Lemma calibrate_unfold (e : Env) (st : run_state) (time_now : Q)
    (benchmark_index : nat) (w : World) :
  calibrate e st time_now benchmark_index w
  = match probe_estimate e (run_count w) with
    | None => Undefined
    | Some current =>
        if Qlt_bool (tolerance_higher_clock_speed * max_clock_speed st) current
        then Ret (Return {| benchmarks := benchmarks st;
                            first_benchmark_to_run := 0;
                            max_clock_speed := current |})
                 (after_probes 8 w)
        else
          match (if Qlt_bool current
                      (tolerance_lower_clock_speed * max_clock_speed st)
                 then backoff_loop 10 e (max_clock_speed st) current 1 false
                 else ret (current, false)) (after_probes 8 w) with
          | Ret r w' =>
              if snd r then Ret (Return st) w'
              else Ret (Continue
                          {| benchmarks := benchmarks st;
                             first_benchmark_to_run := benchmark_index;
                             max_clock_speed := max_clock_speed st |}
                          time_now) w'
          | Exit status w' => Exit status w'
          | Undefined => Undefined
          | OutOfFuel => OutOfFuel
          end
    end.
Proof.
  unfold calibrate. unfold bind at 1. rewrite measure_clock_speed_spec.
  destruct (probe_estimate e (run_count w)) as [current|]; [|reflexivity].
  destruct (Qlt_bool (tolerance_higher_clock_speed * max_clock_speed st)
                     current); [reflexivity|].
  unfold bind.
  destruct ((if Qlt_bool current
                  (tolerance_lower_clock_speed * max_clock_speed st)
             then backoff_loop 10 e (max_clock_speed st) current 1 false
             else ret (current, false)) (after_probes 8 w))
    as [r w'| | |]; try reflexivity.
  destruct (snd r); reflexivity.
Qed.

####

▶ What needs to be done
Give the number of lines in the entries that hold the word "reflexivity", and nothing else.

▶ Written reply
4